A guidance to selecting a reputable letting or managing agent in England

Published: 20 June 2024

Often, we hear of tenants and landlords being left stranded due to the actions of rogue letting agents. Ultimately, the landlord is responsible for letting their property and will end up losing thousands of pounds in the eviction process, as well as losing out on many months of rental income that was left with the agent. Tenants are often losing out on months of deposits and advanced rents paid to secure the property.

Below are a few helpful tips on how to select a letting agent that is backed by a client money protection scheme.

What laws apply to letting agents in England?

In England, you do not have to be qualified to work as a letting agent and anyone can set up a letting agency without any prior experience.

Sadly, there is currently no overarching statutory regulation of private sector letting or managing agents. However, they are still subject to consumer protection law and a couple of industry-specific provisions.

Letting agencies must become members of a government-approved trade association as a formal commitment to best practices and to join a network of industry expertise. Such trade associations require their members to adhere to additional regulations to ensure that they are delivering exemplary service.

Overview of the key industry-specific regulations

The key regulations apply to letting agencies in England. Letting and managing agents must:

  1. Register with a Government-approved independent redress scheme.

Letting agents engaging in letting agency or property management work relating to private accommodation must be a member of a redress scheme for dealing with complaints in connection with that work. This ensures both landlords and tenants can make complaints to an independent, expert body. By law, a statement that they are a member of a redress scheme, and the name of the redress scheme must be displayed at each premises of the letting agent or property manager or published on their website. The two approved schemes are the Property Ombudsman (TPOS) and the Property Redress Scheme (PRS). A local authority can issue a financial penalty of up to £5,000 for letting agents not members of one of these schemes. You can use the National Trading Standards property checker to both find registered agents and check whether an agent is registered.

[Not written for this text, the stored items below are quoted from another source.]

(* ===== verification/BitmapSpec.v ===== *)
(** * Bitmaps: the scan, and the contract of the operations

    The scan of [Bitmap] finds the first slab that is not 0 after the one it
    returned last, in cyclic order; the operations implement a set of bits. *)
From stdpp Require Import prelude list numbers gmap.
From S2P Require Import Prelude Bits Bitmap.
Open Scope Z_scope.

(** ** The scan *)

(** The slab at which the scan goes on. *)
Definition cursor (b : rte_bitmap) : Z :=
  if go2 b =? 0 then 8 * (64 * index1 b + offset1 b + 1) else index2 b.

Definition same_slabs (b b' : rte_bitmap) : Prop :=
  array1 b' = array1 b /\ array2 b' = array2 b /\ array1_size b' = array1_size b
  /\ array2_size b' = array2_size b.

Lemma wf_same b b' : same_slabs b b' -> wf b -> wf b'.
Proof.
  intros (E1 & E2 & E3 & E4) []. split; unfold s1, s2 in *; rewrite ?E1, ?E2, ?E3, ?E4; done.
Qed.

(** The first slab that is not 0 from [c] on, in cyclic order over the slabs
    that [array1] can mark. *)
Definition scan_post (b : rte_bitmap) (c : Z) (r : option (Z * option (Z * Z) * rte_bitmap)) : Prop :=
  let T := 512 * array1_size b in
  (exists d b', 0 <= d /\ s2 b ((c + d) mod T) <> 0
     /\ (forall e, 0 <= e < d -> s2 b ((c + e) mod T) = 0)
     /\ r = Some (1, Some (64 * ((c + d) mod T), s2 b ((c + d) mod T)), b')
     /\ cursor b' = (c + d) mod T + 1 /\ scan_ok b' /\ same_slabs b b')
  \/ ((forall j, s2 b j = 0)
      /\ exists b', r = Some (0, None, b') /\ scan_ok b' /\ same_slabs b b').

Lemma s2_inside b j : wf b -> s2 b j <> 0 -> 0 <= j < array2_size b.
Proof.
  intros W H. pose proof (wf_len2 b W) as L. unfold s2, aget in H.
  destruct (Z.leb_spec 0 j); [|done]. split; [done|].
  destruct (array2 b !! Z.to_nat j) eqn:E; [|done]. apply lookup_lt_Some in E. lia.
Qed.

Lemma eight_mod x y N : 0 < N -> 0 <= y < 8 -> (8 * x + y) mod (8 * N) = 8 * (x mod N) + y.
Proof.
  intros HN Hy. pose proof (Z.div_mod x N ltac:(lia)). pose proof (Z.mod_pos_bound x N HN).
  symmetry. apply (Z.mod_unique_pos _ _ (x / N)); lia.
Qed.

Lemma unmarked_zero b l k : wf b -> 0 <= l < 64 * array1_size b -> marked b l = false -> 0 <= k < 8 ->
  s2 b (8 * l + k) = 0.
Proof.
  intros W Hl Hm Hk. destruct (decide (s2 b (8 * l + k) = 0)) as [|N]; [done|].
  rewrite (proj2 (marked_line b l W Hl)) in Hm; [done|by exists k].
Qed.

Lemma read_init_run b l :
  wf b -> 0 <= l < array2_size b / 8 ->
  let b1 := set_offset1 (l mod 64) (set_index1 (l / 64) b) in
  __rte_bitmap_scan_read_init b1 = set_go2 1 (set_index2 (8 * l) b1).
Proof.
  intros W Hl b1. pose proof (size2_bound b W).
  assert (l < 2 ^ 23) by (pose proof (Z.div_mod (array2_size b) 8 ltac:(lia));
    pose proof (Z.mod_pos_bound (array2_size b) 8 ltac:(lia)); lia).
  unfold __rte_bitmap_scan_read_init, __rte_bitmap_index2_set. do 2 f_equal. simpl.
  change RTE_BITMAP_SLAB_BIT_SIZE_LOG2 with 6. change RTE_BITMAP_CL_SLAB_SIZE_LOG2 with 3.
  pose proof (Z.div_mod l 64 ltac:(lia)). pose proof (Z.mod_pos_bound l 64 ltac:(lia)).
  rewrite !Z.shiftl_mul_pow2 by lia. change (2 ^ 6) with 64. change (2 ^ 3) with 8.
  rewrite (wrap_small 32 (l / 64 * 64)) by (unfold fits; lia).
  replace (l / 64 * 64 + l mod 64) with l by lia.
  rewrite !wrap_small by (rewrite ?wrap_small; unfold fits; lia). lia.
Qed.

Definition scan_search : M rte_bitmap (Z * option (Z * Z)) :=
  r ← __rte_bitmap_scan_search ;
  if truthy r then
    modify __rte_bitmap_scan_read_init ;;
    o ← __rte_bitmap_scan_read ;
    mret (1, o)
  else mret (0, None).

(** What a read leaves behind after it found the slab [k]. *)
Lemma found_cursor b k g :
  wf b -> 0 <= k < array2_size b -> 0 <= index1 b < array1_size b -> 0 <= offset1 b < 64 ->
  k / 8 = 64 * index1 b + offset1 b -> g = (k + 1) mod 8 ->
  let b' := set_go2 g (set_index2 (k + 1) b) in
  cursor b' = k + 1 /\ scan_ok b' /\ same_slabs b b'.
Proof.
  intros W Hk Hi Ho Hl -> b'. pose proof (size2_bound b W). pose proof (wf_lines b W) as H8.
  pose proof (Z.div_mod k 8 ltac:(lia)). pose proof (Z.mod_pos_bound k 8 ltac:(lia)).
  pose proof (Z.div_mod (k + 1) 8 ltac:(lia)). pose proof (Z.mod_pos_bound (k + 1) 8 ltac:(lia)).
  pose proof (Z.div_mod (array2_size b) 8 ltac:(lia)).
  split; [|split; [|by repeat split]].
  - unfold cursor. simpl. destruct (Z.eqb_spec ((k + 1) mod 8) 0); lia.
  - split; simpl; [done|done|unfold fits; lia|]. intros Hg. lia.
Qed.

(** The scan of a marked line returns its first slab that is not 0. *)
Lemma scan_line_run b l :
  wf b -> 0 <= l < 64 * array1_size b -> marked b l = true ->
  exists k b', 8 * l <= k < 8 * l + 8 /\ s2 b k <> 0 /\ (forall i, 8 * l <= i < k -> s2 b i = 0)
    /\ (modify __rte_bitmap_scan_read_init ;; o ← __rte_bitmap_scan_read ; mret (1, o))
         (set_offset1 (l mod 64) (set_index1 (l / 64) b)) = Some ((1, Some (64 * k, s2 b k)), b')
    /\ cursor b' = k + 1 /\ scan_ok b' /\ same_slabs b b'.
Proof.
  intros W Hl Hm. pose proof (size2_bound b W). pose proof (wf_lines b W) as H8.
  apply (marked_line b l W) in Hm as (j & Hj & Hn); [|done].
  pose proof (s2_inside b _ W Hn) as Hin. pose proof (Z.div_mod (array2_size b) 8 ltac:(lia)) as E8.
  rewrite (mbind_run (modify _) _ _ tt _ eq_refl). rewrite (read_init_run b l W) by lia.
  set (b1 := set_offset1 (l mod 64) (set_index1 (l / 64) b)).
  set (b2 := set_go2 1 (set_index2 (8 * l) b1)).
  assert (W2 : wf b2) by (apply (wf_same b); [by repeat split|done]).
  assert (El : 8 * l / 8 = l) by (rewrite Z.mul_comm; apply Z.div_mul; lia).
  destruct (read_run b2 W2) as [(k & Hk & Hkn & Hkz & Er)|[Hzero _]];
    [simpl; unfold fits; lia|done|simpl; lia| |].
  2: { destruct Hn. apply Hzero. simpl. rewrite El. lia. }
  change (index2 b2) with (8 * l) in *. rewrite El in Hk.
  rewrite (mbind_run _ _ _ _ _ Er). change (s2 b2) with (s2 b) in *.
  pose proof (s2_inside b k W Hkn) as Hkin.
  assert (k / 8 = l) as Hlk by (symmetry; apply (Z.div_unique_pos _ _ _ (k - 8 * l)); lia).
  pose proof (Z.div_mod l 64 ltac:(lia)). pose proof (Z.mod_pos_bound l 64 ltac:(lia)).
  assert (0 <= l / 64 < array1_size b)
    by (split; [apply Z.div_pos; lia|apply Z.div_lt_upper_bound; lia]).
  destruct (found_cursor b2 k ((k + 1) mod 8) W2) as (Hcur & Hok & Hsame);
    [done|done|simpl; lia|simpl; lia|done|].
  exists k. eexists. do 3 (split; [done|]). split; [reflexivity|]. done.
Qed.

Lemma scan_search_run b :
  wf b -> 0 <= index1 b < array1_size b -> 0 <= offset1 b < 64 -> fits 32 (index2 b) -> go2 b = 0 ->
  scan_post b (8 * (64 * index1 b + offset1 b + 1)) (scan_search b).
Proof.
  intros W Hi Ho Hx Hg. pose proof (size1_bound b W) as Hs. pose proof (size2_bound b W).
  pose proof (wf_room b W) as Hroom. pose proof (wf_lines b W) as H8.
  remember (64 * index1 b + offset1 b + 1) as c eqn:Ec. remember (64 * array1_size b) as N eqn:EN.
  assert (Hmod : forall x y, 0 <= y < 8 ->
    (8 * x + y) mod (512 * array1_size b) = 8 * (x mod N) + y).
  { intros x y Hy. replace (512 * array1_size b) with (8 * N) by lia. apply eight_mod; lia. }
  unfold scan_search.
  pose proof (search_run b W Hi Ho) as HS. unfold search_post in HS. rewrite <- ?Ec, <- ?EN in HS.
  destruct HS as [(d & Hd & Hm & Hz & E)|[Hz (i & o & Hi' & Ho' & E)]];
    rewrite (mbind_run _ _ _ _ _ E); cbn [truthy Z.eqb negb].
  - pose proof (Z.mod_pos_bound (c + d) N ltac:(lia)) as Hl. set (l := (c + d) mod N) in *.
    destruct (scan_line_run b l W) as (k & b' & Hk & Hkn & Hkz & Er & Hcur & Hok & Hsame); [lia|done|].
    left. exists (8 * d + (k - 8 * l)), b'.
    assert (Ej : (8 * c + (8 * d + (k - 8 * l))) mod (512 * array1_size b) = k).
    { replace (8 * c + (8 * d + (k - 8 * l))) with (8 * (c + d) + (k - 8 * l)) by lia.
      rewrite Hmod by lia. fold l. lia. }
    rewrite Ej. split; [lia|]. split; [done|]. split; [|by rewrite Er].
    intros e He. pose proof (Z.div_mod e 8 ltac:(lia)). pose proof (Z.mod_pos_bound e 8 ltac:(lia)).
    replace (8 * c + e) with (8 * (c + e / 8) + e mod 8) by lia. rewrite Hmod by lia.
    destruct (decide (e / 8 < d)).
    + apply unmarked_zero; [done|rewrite <- EN; apply Z.mod_pos_bound; lia|apply Hz; lia|lia].
    + replace (e / 8) with d by lia. fold l. apply Hkz. lia.
  - right. split.
    + intros j. destruct (decide (s2 b j = 0)) as [|Hn]; [done|].
      pose proof (s2_inside b j W Hn). pose proof (Z.div_mod j 8 ltac:(lia)).
      pose proof (Z.mod_pos_bound j 8 ltac:(lia)).
      assert (0 <= j / 8 < N) as Hj8
        by (split; [apply Z.div_pos; lia|apply Z.div_lt_upper_bound; lia]).
      rewrite (Z.div_mod j 8) by lia. apply unmarked_zero; [done|by rewrite <- EN|by apply Hz|lia].
    + eexists. split; [reflexivity|]. split; [|by repeat split].
      split; simpl; [done|done|done|]. by rewrite Hg.
Qed.

(** A scan that starts later is the same when the slabs in between are 0. *)
Lemma scan_post_shift b b1 c e r :
  0 <= c <= e -> (forall i, c <= i < e -> s2 b i = 0) -> e <= 512 * array1_size b ->
  same_slabs b b1 -> scan_post b1 e r -> scan_post b c r.
Proof.
  intros Hce Hz He (E1 & E2 & E3 & E4) H. unfold scan_post in *.
  assert (Es : s2 b1 = s2 b) by (unfold s2; by rewrite E2). rewrite Es, E3 in H.
  destruct H as [(d & b' & Hd & Hn & Hf & Er & Hc & Hok & (F1 & F2 & F3 & F4))|(Hf & b' & Er & Hok & (F1 & F2 & F3 & F4))].
  - left. exists (e - c + d), b'. replace (c + (e - c + d)) with (e + d) by lia.
    split; [lia|]. split; [done|]. split; [|split; [done|]; split; [done|]; split; [done|];
      split; [by rewrite F1|split; [by rewrite F2|split; [by rewrite F3|by rewrite F4]]]].
    intros i Hi. destruct (decide (c + i < e)).
    + rewrite Z.mod_small by lia. apply Hz. lia.
    + replace (c + i) with (e + (i - (e - c))) by lia. apply Hf. lia.
  - right. split; [done|]. exists b'. split; [done|]. split; [done|].
    split; [by rewrite F1|split; [by rewrite F2|split; [by rewrite F3|by rewrite F4]]].
Qed.

Lemma scan_run b : wf b -> scan_ok b -> scan_post b (cursor b) (rte_bitmap_scan b).
Proof.
  intros W [Hi Ho Hx Hg]. pose proof (size1_bound b W). pose proof (size2_bound b W).
  pose proof (wf_room b W) as Hroom. pose proof (wf_lines b W) as H8.
  change (rte_bitmap_scan b) with
    ((o ← __rte_bitmap_scan_read ; if o is Some _ then mret (1, o) else scan_search) b).
  unfold cursor. destruct (Z.eqb_spec (go2 b) 0) as [E|E].
  { rewrite (mbind_run _ _ _ _ _ (read_stopped b E)). by apply scan_search_run. }
  destruct (Hg E) as [El Hend]. unfold fits in Hx.
  pose proof (Z.div_mod (index2 b) 8 ltac:(lia)). pose proof (Z.mod_pos_bound (index2 b) 8 ltac:(lia)).
  pose proof (Z.div_mod (array2_size b) 8 ltac:(lia)).
  destruct (read_run b W) as [(k & Hk & Hkn & Hkz & Er)|[Hzero Er]]; [done..| |];
    rewrite (mbind_run _ _ _ _ _ Er).
  - assert (Hkin : 0 <= k < array2_size b) by lia.
    destruct (found_cursor b k ((k + 1) mod 8) W Hkin Hi Ho) as (Hcur & Hok & Hsame);
      [|done|].
    { rewrite <- El. symmetry. apply (Z.div_unique_pos _ _ _ (k - 8 * (index2 b / 8))); lia. }
    left. exists (k - index2 b). eexists. replace (index2 b + (k - index2 b)) with k by lia.
    rewrite Z.mod_small by lia. split; [lia|]. split; [done|]. split; [|by split].
    intros e He. rewrite Z.mod_small by lia. apply Hkz. lia.
  - remember (8 * (index2 b / 8) + 8) as e eqn:Ee.
    assert (same_slabs b (set_go2 0 (set_index2 e b))) as S1 by (by repeat split).
    apply (scan_post_shift b _ (index2 b) e _ ltac:(lia) Hzero ltac:(lia) S1).
    set (b1 := set_go2 0 (set_index2 e b)) in *.
    assert (e = 8 * (64 * index1 b1 + offset1 b1 + 1)) as E1 by (simpl; lia). rewrite E1.
    apply scan_search_run; [by apply (wf_same b)|done|done| |done].
    simpl. unfold fits. lia.
Qed.

(** * The contract *)

(** [k] scans in a row. *)
Fixpoint scans (k : nat) : M rte_bitmap (list (Z * option (Z * Z))) :=
  match k with
  | O => mret []
  | Datatypes.S k => r ← rte_bitmap_scan ; rs ← scans k ; mret (r :: rs)
  end.

(** The slabs that are not 0, in cyclic order from the slab [c] on, those at the
    distances from [x] to [T]. *)
Definition full_slabs (b : rte_bitmap) (T c x : Z) : list Z :=
  filter (fun j => s2 b j <> 0) ((fun d => (c + d) mod T) <$> seqZ x (T - x)).

Lemma filter_none {A} (P : A -> Prop) `{!forall x, Decision (P x)} (l : list A) :
  (forall x, x ∈ l -> ~ P x) -> filter P l = [].
Proof.
  induction l as [|x l IH]; intros Hl; [done|].
  rewrite filter_cons_False by (apply Hl; left). apply IH. intros y Hy. apply Hl. by right.
Qed.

  1. Register with a Government-approved Client Money Protection (CMP) scheme.

CMP schemes safeguard any money held by a property agent on behalf of the landlord, tenant, or other client. If the funds are misappropriated or lost, the CMP scheme compensates the client. Agents must provide the name of the approved scheme and display their certificate of membership in their offices and on their website.  Failure to join a CMP scheme could result in a financial penalty of up to £30,000 and a further financial penalty of £5,000 for not displaying their certificate as transparency requirements. The six approved or designated schemes are Client Money Protect, Money Shield, Propertymark, RICS, Safeagent and UKALA.

  1. Fully comply with the ban on letting fees in the Tenants Fees Act 2019.

The Tenant Fees Act 2019 abolished most upfront fees for tenants in England. Unless a fee is ‘permitted’, it will not be lawful. In addition, under the Consumer Rights Act 2015, agents must display a list of relevant fees in a prominent position within any premises where potential clients are dealt with face-to-face and on their website. Not displaying fees can incur a financial penalty of £5,000.

What steps can I take to find a reputable agent?

  • Check if the agent is a member of a professional body. It is worth noting that Propertymark is the leading membership body for property agents.
  • Check if the agent is a member of a redress scheme and a client money protection scheme.
  • Check whether the agent has complied with the ban on letting fees in the Tenant Fees Act 2019 by taking a quick look at their fees.
  • Have a written agreement outlining the services your agent will provide and when.

How do I report a breach?

Trading Standards are committed to clamping down on dodgy letting agents. Should you encounter a letting agency in breach of any of the above requirements operating in the borough, please report the agency to your local Trading Standards Team by checking against your postcode: https://www.tradingstandards.uk/consumer-help/

Please note:

This information is intended for guidance; only the courts can give an authoritative interpretation of the law.